START Data records

(** In a minute there is room for at most [n] instants that are [d]
    apart, as soon as [n * d] covers the minute. *)
Lemma spaced_from_bound d ts : 0 < d → spaced d ts = true →
  ∀ (n : nat) lo T, T ≤ lo → Forall (λ t, lo ≤ t) ts →
    T + 60000 - lo ≤ Z.of_nat n * d →
    (length (in_minute T ts) ≤ n)%nat.
Proof.
  intros Hd. induction ts as [|x ts IH]; intros Hsp n lo T HT Hlo Hn; [simpl; lia|].
  apply Forall_cons in Hlo as [Hx Hlo].
  pose proof (spaced_tail _ _ _ Hsp) as Hsp'.
  assert (Hnext : Forall (λ t, x + d ≤ t) ts) by (apply spaced_head_bound; [lia|done]).
  unfold in_minute. rewrite filter_cons. case_decide as Hin.
  - destruct n as [|n]; [lia|]. simpl.
    apply le_n_S. apply (IH Hsp' n (x + d) T); [lia|done|lia].
  - apply (IH Hsp' n (x + d) T); [lia|done|lia].
Qed.

Lemma spaced_minute_bound d ts (n : nat) :
  0 < d → 60000 ≤ Z.of_nat n * d → spaced d ts = true →
  ∀ T, (length (in_minute T ts) ≤ n)%nat.
Proof.
  intros Hd Hn. induction ts as [|x ts IH]; intros Hsp T; [simpl; lia|].
  pose proof (spaced_tail _ _ _ Hsp) as Hsp'.
  destruct (decide (T ≤ x)) as [Hx|Hx].
  - apply (spaced_from_bound d (x :: ts) Hd Hsp n x T Hx); [|lia].
    constructor; [lia|].
    eapply Forall_impl; [apply (spaced_head_bound d x ts); [lia|done]|]. simpl. lia.
  - unfold in_minute. rewrite filter_cons. case_decide as Hin; [lia|].
    by apply IH.
Qed.

End spacing.

Section pacing.
Variable n : nat.
Variable d : Z.
Hypothesis d_nonneg : 0 ≤ d.
Hypothesis d_delay : d ≤ DELAY_BETWEEN_REQUESTS.
Hypothesis d_cooldown : d ≤ 30000.
Implicit Types (w : world).

Lemma paced_settled w : paced n d w → settled n d w.
Proof.
  intros (Hn & Hsp & Hall). repeat split; [done|done|].
  eapply Forall_impl; [done|]. simpl. lia.
Qed.

Lemma request_times_drop_snoc w e :
  (n ≤ length (trace w))%nat →
  request_times (drop n (trace w ++ [e])) =
  request_times (drop n (trace w)) ++ match e with
                                      | EvFetch t _ => [t]
                                      | _ => []
                                      end.
Proof. intros Hn. rewrite drop_app_le by done. apply request_times_snoc. Qed.

(** One more event that is no request, and a clock that does not run
    backwards, keep either state. *)
Lemma settled_step w w' e :
  settled n d w → clock w ≤ clock w' →
  trace w' = trace w ++ [e] → request_of e = None → settled n d w'.
Proof.
  intros (Hn & Hsp & Hall) Hclk Htr He. unfold settled. rewrite Htr.
  rewrite request_times_drop_snoc by done.
  rewrite length_app. simpl.
  destruct e; try discriminate; rewrite app_nil_r;
    (repeat split; [lia|done|]); (eapply Forall_impl; [done|]); simpl; lia.
Qed.

Lemma paced_step w w' e :
  paced n d w → clock w ≤ clock w' →
  trace w' = trace w ++ [e] → request_of e = None → paced n d w'.
Proof.
  intros (Hn & Hsp & Hall) Hclk Htr He. unfold paced. rewrite Htr.
  rewrite request_times_drop_snoc by done.
  rewrite length_app. simpl.
  destruct e; try discriminate; rewrite app_nil_r;
    (repeat split; [lia|done|]); (eapply Forall_impl; [done|]); simpl; lia.
Qed.
(** A call without an argument object ends the handler: it and the
    calls after it get no response. *)
Example missing_args_unanswered :
  onMessage everyStringNaN threePoses chrome clock_0
    (toolCallMessage [mkFunctionCall "call-1" "setPoseIndex" None;
                      setPoseIndexCall "call-2" (JNumber (Fin 1))])
    initialState = (initialState, inl TypeError).
Proof. reflexivity. Qed.

(** C3 as stated fails at initialization over an empty pose list: the
    index starts at 0, and no index is below a pose count of 0. *)
Lemma empty_sequence_out_of_bounds :
  ~ poseIndexInRange noPoses (run everyStringNaN noPoses chrome []).
Proof.
  unfold poseIndexInRange. cbn. intros (_ & Hlt).
  vm_compute in Hlt. discriminate.
Qed.

(** C4, after a payload that cannot be decoded. A session that
    receives, as its first audio message, three bytes of payload: the
    flag is raised before decoding, the 16-bit view of an odd number of
    bytes throws, nothing is started or added to the pending set, and
    the flag stays raised over an empty set. *)
Theorem speaking_flag_stuck_after_decode_failure :
  snd (onMessage everyStringNaN threePoses chrome clock_0 (audioMessage "AAAA") initialState)
    = inl RangeError /\
  isSpeaking (run everyStringNaN threePoses chrome [Message clock_0 (audioMessage "AAAA")]) = true /\
  sources (run everyStringNaN threePoses chrome [Message clock_0 (audioMessage "AAAA")]) = ∅ /\
  started (run everyStringNaN threePoses chrome [Message clock_0 (audioMessage "AAAA")]) = [].
Proof. vm_compute. repeat split. Qed.

(** C1 as stated fails on three chunks of 3, 4 and 3 frames that
    arrive in a burst at clock 0: the marker after the second chunk is
    the double sum of 0.000125 and the duration of four frames, which
    lies 2^-65 seconds before the exact sum, so the third chunk starts
    before the playing time of the second is over and the two
    overlap. *)
Lemma rounded_sums_overlap :
  exists u v : Scheduled,
    started
      (run everyStringNaN threePoses chrome
         [Message clock_0 (audioMessage "AAAAAAAA");
          Message clock_0 (audioMessage "AAAAAAAAAAA=");
          Message clock_0 (audioMessage "AAAAAAAA")]) !! 1%nat = Some u /\
    started
      (run everyStringNaN threePoses chrome
         [Message clock_0 (audioMessage "AAAAAAAA");
          Message clock_0 (audioMessage "AAAAAAAAAAA=");
          Message clock_0 (audioMessage "AAAAAAAA")]) !! 2%nat = Some v /\
    when u = (1152921504606847 # 9223372036854775808)%Q /\
    when v = (336268772176997 # 1152921504606846976)%Q /\
    (finish u - when v == 2 ^ (-65))%Q /\
    ~ disjoint u v.
Proof.
  eexists _, _. split; [vm_compute; reflexivity|]. split; [vm_compute; reflexivity|].
  split; [vm_compute; reflexivity|]. split; [vm_compute; reflexivity|].
  split; [vm_compute; reflexivity|].
  intros [H|H]; vm_compute in H; apply H; reflexivity.
Qed.

(** ** The theorems at work *)

Lemma playback_schedule_witness :
  playable chrome (audioMessage "AAAAAAAA") (silence 3) /\
  started
    (run everyStringNaN threePoses chrome
       ([Message clock_0 (audioMessage "AAAAAAAA")]
          ++ [Message clock_1_1024 (audioMessage "AAAAAAAA")])) =
  started (run everyStringNaN threePoses chrome [Message clock_0 (audioMessage "AAAAAAAA")])
    ++ [mkScheduled
          (created (run everyStringNaN threePoses chrome
                      [Message clock_0 (audioMessage "AAAAAAAA")]))
          (Qmax (nextStartTime
                   (run everyStringNaN threePoses chrome
                      [Message clock_0 (audioMessage "AAAAAAAA")]))
                clock_1_1024)
          (silence 3)].
Proof.
  assert (Hp : playable chrome (audioMessage "AAAAAAAA") (silence 3)) by (split; reflexivity).
  split; [exact Hp|].
  exact (proj1 (proj2 (playback_schedule everyStringNaN threePoses chrome
                         [Message clock_0 (audioMessage "AAAAAAAA")])
                 clock_1_1024 (audioMessage "AAAAAAAA") (silence 3) Hp)).
Defined.


Lemma malformed_chunk_dropped_witness :
  malformed chrome (audioMessage "AAAA") RangeError /\
  playable chrome (audioMessage "AAAAAAAA") (silence 3) /\
  (clock_0 <= clock_1)%Q /\
  started (step everyStringNaN threePoses chrome initialState
             (Message clock_0 (audioMessage "AAAA"))) =
    started initialState /\
  exists u : Scheduled,
    started
      (step everyStringNaN threePoses chrome
         (step everyStringNaN threePoses chrome initialState
            (Message clock_0 (audioMessage "AAAA")))
         (Message clock_1 (audioMessage "AAAAAAAA"))) = started initialState ++ [u] /\
    buffer u = silence 3 /\
    (when u == Qmax (nextStartTime initialState) clock_1)%Q.
Proof.
  assert (Hm : malformed chrome (audioMessage "AAAA") RangeError) by (split; reflexivity).
  assert (Hp : playable chrome (audioMessage "AAAAAAAA") (silence 3)) by (split; reflexivity).
  assert (Hnow : (clock_0 <= clock_1)%Q) by (apply Qle_bool_iff; reflexivity).
  split; [exact Hm|]. split; [exact Hp|]. split; [exact Hnow|].
  destruct (malformed_chunk_dropped everyStringNaN threePoses chrome initialState
              clock_0 clock_1
              (audioMessage "AAAA") (audioMessage "AAAAAAAA") RangeError (silence 3)
              Hm Hp Hnow)
    as (_ & Hs & _ & _ & _ & u & Hu & Hb & Hw & _).
  split; [exact Hs|]. exists u. split; [exact Hu|]. split; [exact Hb|exact Hw].
Defined.

Lemma other_calls_ignored_witness :
  fc_name (mkFunctionCall "call-7" "getWeather" None) <> "setPoseIndex" /\
  handleFunctionCall everyStringNaN threePoses
    (mkFunctionCall "call-7" "getWeather" None) initialState = (initialState, inr tt) /\
  onMessage everyStringNaN threePoses chrome clock_0
    (toolCallMessage [mkFunctionCall "call-7" "getWeather" None]) initialState =
    (initialState, inr tt).
Proof.
  assert (Hname : fc_name (mkFunctionCall "call-7" "getWeather" None) <> "setPoseIndex")
    by discriminate.
  assert (Hall : Forall (fun fc => fc_name fc <> "setPoseIndex")
                   [mkFunctionCall "call-7" "getWeather" None])
    by (constructor; [exact Hname|constructor]).
  destruct (other_calls_ignored everyStringNaN threePoses chrome) as (Hone & _ & _ & Hmsg).
  split; [exact Hname|]. split; [exact (Hone _ initialState Hname)|].
  exact (proj2 (Hmsg clock_0 (toolCallMessage [mkFunctionCall "call-7" "getWeather" None])
                  [mkFunctionCall "call-7" "getWeather" None] initialState eq_refl Hall)
           eq_refl).
Defined.

Lemma pose_index_within_bounds_witness :
  poses threePoses <> [] /\
  poseIndexInRange threePoses
    (run everyStringNaN threePoses chrome
       [NextClick;
        Message clock_0 (toolCallMessage [setPoseIndexCall "call-1" (JNumber (Fin (15 # 2)))]);
        Message clock_0 (toolCallMessage [setPoseIndexCall "call-2" (JNumber (Fin (3 # 2)))]);
        NextClick; PrevClick; Ended 0]).
Proof.
  assert (Hne : poses threePoses <> []) by discriminate.
  split; [exact Hne|].
  exact (pose_index_within_bounds everyStringNaN threePoses chrome
           [NextClick;
            Message clock_0
              (toolCallMessage [setPoseIndexCall "call-1" (JNumber (Fin (15 # 2)))]);
            Message clock_0
              (toolCallMessage [setPoseIndexCall "call-2" (JNumber (Fin (3 # 2)))]);
            NextClick; PrevClick; Ended 0]
           Hne).
Defined.

Lemma handshake_contents_witness :
  truthy (Some "key") = true /\
  exists params : Gemini.LiveConnectParameters,
    Gemini.connectToYogaSession (Some "key") threePoses = inr params /\
    Gemini.responseModalities (Gemini.config params) = [Gemini.AUDIO].
Proof.
  split; [reflexivity|].
  destruct (handshake_contents (Some "key") threePoses eq_refl) as (params & Hc & Hm & _).
  exists params. split; [exact Hc|exact Hm].
Defined.

(** * More of the code *)

(** ** The wire format: base64 and 16-bit PCM *)

Lemma list_ind3 {A : Type} (P : list A -> Prop) :
  P [] -> (forall a, P [a]) -> (forall a b, P [a; b]) ->
  (forall a b c l, P l -> P (a :: b :: c :: l)) ->
  forall l, P l.
Proof.
  intros H0 H1 H2 H3. fix IH 1.
  intros [|a [|b [|c l]]]; [exact H0|apply H1|apply H2|apply H3, IH].
Qed.

Lemma sextet_char (k : Z) :
  0 <= k < 64 ->
  Base64.sextet_of_char (Base64.char_of_sextet k) = Some k /\
  Ascii.eqb (Base64.char_of_sextet k) Base64.pad = false /\
  Base64.is_ascii_whitespace (Base64.char_of_sextet k) = false.
Proof.
  intros Hk.
  assert (Hall :
    forallb (fun n =>
      match Base64.sextet_of_char (Base64.char_of_sextet (Z.of_nat n)) with
      | Some k' => k' =? Z.of_nat n
      | None => false
      end
      && negb (Ascii.eqb (Base64.char_of_sextet (Z.of_nat n)) Base64.pad)
      && negb (Base64.is_ascii_whitespace (Base64.char_of_sextet (Z.of_nat n))))%bool
      (seq 0 64) = true) by (vm_compute; reflexivity).
  rewrite List.forallb_forall in Hall.
  specialize (Hall (Z.to_nat k)). rewrite Z2Nat.id in Hall by lia.
  assert (Hin : In (Z.to_nat k) (seq 0 64)) by (apply in_seq; lia).
  specialize (Hall Hin).
  apply andb_prop in Hall as [Hall Hws]. apply andb_prop in Hall as [Hs Hp].
  destruct (Base64.sextet_of_char (Base64.char_of_sextet k)) as [k'|]; [|discriminate].
  apply Z.eqb_eq in Hs as ->.
  repeat split; [apply negb_true_iff, Hp|apply negb_true_iff, Hws].
Qed.
(** * Sets in insertion order *)

Section dedup.
Context {A : Type} `{EqDecision A}.
(** [[...new Set(l)]]: first occurrences, in order. *)
Fixpoint dedup_acc (seen l : list A) : list A :=
  match l with
  | [] => []
  | x :: l => if bool_decide (x ∈ seen) then dedup_acc seen l else x :: dedup_acc (x :: seen) l
  end.
Definition dedup (l : list A) : list A := dedup_acc [] l.

Lemma dedup_acc_elem seen l x : x ∈ dedup_acc seen l ↔ x ∈ l ∧ x ∉ seen.
Proof.
  revert seen. induction l as [|y l IH]; intros seen; cbn; [set_solver|].
  case_bool_decide; [set_solver|]. rewrite elem_of_cons, IH, elem_of_cons.
  destruct (decide (x = y)); set_solver.
Qed.
Lemma dedup_elem l x : x ∈ dedup l ↔ x ∈ l.
Proof. unfold dedup. rewrite dedup_acc_elem. set_solver. Qed.
Lemma dedup_acc_NoDup seen l : NoDup (dedup_acc seen l).
Proof.
  revert seen. induction l as [|y l IH]; intros seen; cbn; [constructor|].
  case_bool_decide; [done|]. constructor; [|done]. rewrite dedup_acc_elem. set_solver.
Qed.
Lemma dedup_NoDup l : NoDup (dedup l).
Proof. apply dedup_acc_NoDup. Qed.
End dedup.

(** * Verdicts

    The agent's gates answer [{ allowed: true }] or [{ allowed: false,
    rejectionReason, detail }]; the human-readable detail is not modelled. *)
Inductive verdict := Allowed | Rejected (rejectionReason : string).
#[global] Instance verdict_eq_dec : EqDecision verdict.
Proof. solve_decision. Defined.
Definition allowed (v : verdict) : bool :=
  match v with Allowed => true | Rejected _ => false end.
Lemma allowed_true v : allowed v = true ↔ v = Allowed.
Proof. by destruct v. Qed.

END Data records

(Assigned task) The required answer is the run of lines above, starting at the line with "destruct (decide (x = y)); set_solver." and ending at the line with "Proof. apply dedup_acc_NoDup. Qed.", reproduced exactly with both ends.

(Exercise result)
  destruct (decide (x = y)); set_solver.
Qed.
Lemma dedup_elem l x : x ∈ dedup l ↔ x ∈ l.
Proof. unfold dedup. rewrite dedup_acc_elem. set_solver. Qed.
Lemma dedup_acc_NoDup seen l : NoDup (dedup_acc seen l).
Proof.
  revert seen. induction l as [|y l IH]; intros seen; cbn; [constructor|].
  case_bool_decide; [done|]. constructor; [|done]. rewrite dedup_acc_elem. set_solver.
Qed.
Lemma dedup_NoDup l : NoDup (dedup l).
Proof. apply dedup_acc_NoDup. Qed.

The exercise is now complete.